**Exercise brief**.
Find every line in the records below that contains "MigrationRecord", and copy it.

**Records provided**.
Inductive exception : Type :=
| KeyError (key : Z)                  (* [versions[version]] on a missing key *)
| ValueError                          (* [max] of an empty collection *)
| OSError (p : Path)                  (* [read_text] *)
| ScriptFailure (text : string)       (* the engine rejects a script *)
| UndefinedTable (name : string)
| NumericValueOutOfRange
| DataException                       (* range lower bound above upper bound *)
| CheckViolation
| UniqueViolation
| ExclusionViolation
| InvalidCatalogName (database : string)
| ScriptParseError
| DuplicateVersionError
| UnlockedScriptError
| LockedScriptModifiedError
| Exception (msg : string).

Inductive result (A : Type) : Type :=
| Return (a : A)
| Raise (e : exception).
Arguments Return {A} a.
Arguments Raise {A} e.

Definition result_bind {A B} (r : result A) (f : A -> result B) : result B :=
  match r with
  | Return a => f a
  | Raise e => Raise e
  end.

(** ** The ledger table

    Rows of [database_migration]; [migrated_at] is a timestamp in
    microseconds. *)
Record MigrationRecord := {
  id : Z;
  from_version : Z;
  to_version : Z;
  migrated_at : Z
}.

Inductive Column := col_id | col_from_version | col_to_version | col_migrated_at.

Definition column_value (c : Column) (r : MigrationRecord) : Z :=
  match c with
  | col_id => id r
  | col_from_version => from_version r
  | col_to_version => to_version r
  | col_migrated_at => migrated_at r
  end.

(** PostgreSQL's [NUMRANGE(lo, hi, '(]')]: lower bound exclusive, upper
    bound inclusive. *)
Inductive numrange := empty_range | range_oc (lower upper : Z).

Definition NUMRANGE_oc (lo hi : Z) : result numrange :=
  if decide (hi < lo) then Raise DataException
  else if decide (lo = hi) then Return empty_range
  else Return (range_oc lo hi).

**Exercise answer**.
Record MigrationRecord := {
Definition column_value (c : Column) (r : MigrationRecord) : Z :=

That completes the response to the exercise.